Amazing Chicken and Vegetable Laksa

This weeks recipe inspiration is great for those cold mid week , time poor, Winter and Spring nights. It’s also tasty and very healthy, with fresh herbs and added vegetables. As an extra bonus its also fast to make and is perfect for lunch the next day for work or school.

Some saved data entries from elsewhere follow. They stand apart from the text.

(** All flights of the keys that match. *)
Lemma invalidate_flying c m :
  tidy c → ∃ c', invalidate_all zero c (flying c m) = Some c' ∧ data c' = data c ∧ started c' = started c
    ∧ (∀ k, flights c' !! k = if m k then None else flights c !! k)
    ∧ (∀ k f, m k = true → flights c !! k = Some f → results c' !! f = Some invalidated) ∧ grows c c' ∧ tidy c'.
Proof.
  intros HT. destruct (invalidate_all_spec (flying c m) c HT) as (c' & E & D & R & S & F & V0 & G & T). exists c'. split_and!; try done.
  - intros k. rewrite F. destruct (decide (k ∈ flying c m)) as [Hin|Hin]; rewrite flying_spec in Hin; [destruct Hin as [-> _]; done|].
    destruct (m k); [|done]. destruct (flights c !! k) eqn:E'; [|done]. exfalso. apply Hin. split; [done|by eexists].
  - intros k f Hm Hf. apply (V0 k f); [|done]. rewrite flying_spec. split; [done|by eexists].
Qed.
(** ** Steps that start no flight

    Every value was there before, possibly with another deadline, or [w] allows it. *)

Definition evolves (w : K → storedValue V → Prop) c c' : Prop :=
  ∀ k s due, see c' k = Some (s, due) → see c k = Some (s, due) ∨ (due = 0 ∧ ∃ d, see c k = Some (s, d)) ∨ w k s.

Record calm (w : K → storedValue V → Prop) c c' : Prop := {
  calm_ok : ok (data c');
  calm_tidy : tidy c';
  calm_evolves : evolves w c c';
  calm_flights : ∀ k f, flights c' !! k = Some f → flights c !! k = Some f;
  calm_grows : grows c c';
  calm_started : started c' = started c;
}.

Malaysian Vegetable and Coconut Chicken Laksa

INGREDIENTS
1 tbsp laksa paste (buy a good one or make it yourself)
100 grams rice/pasta noodles
2 tsp sesame oil
1.5 cups pumpkin cubed
2 – 3 carrots – 1cm pieces
300g beans – roughly chopped
200 ml reduced fat coconut milk or use coconut powder
1 cup liquid vegetable/chicken stock salt reduced
200 grams free range chicken breast fillets
2 tsp lime juice
1 cup bean sprouts
2 tbsp chopped fresh basil leaves
2 tbsp chopped fresh mint leaves

INSTRUCTIONS
Cook the noodles or pasta as per pack instructions, drain and set aside.
Heat oil in non-stick fry pan or wok and add the laksa paste, frying over low heat for 30 seconds.
Add the vegetables, coconut milk and stock, and simmer for 10 minutes. Thinly slice the chicken, add to the pan and simmer for a further 2 minutes (or until cooked through). Stir through your lime juice.
Place noodles in a soup bowl, pour laksa sauce over the top. Top the laksa with fresh bean sprouts, basil and mint leaves to serve. Its so good…Enjoy!

Thank you for supporting our amazing local Bayside farmers and producers!
Have a super week ahead and happy local farms eating.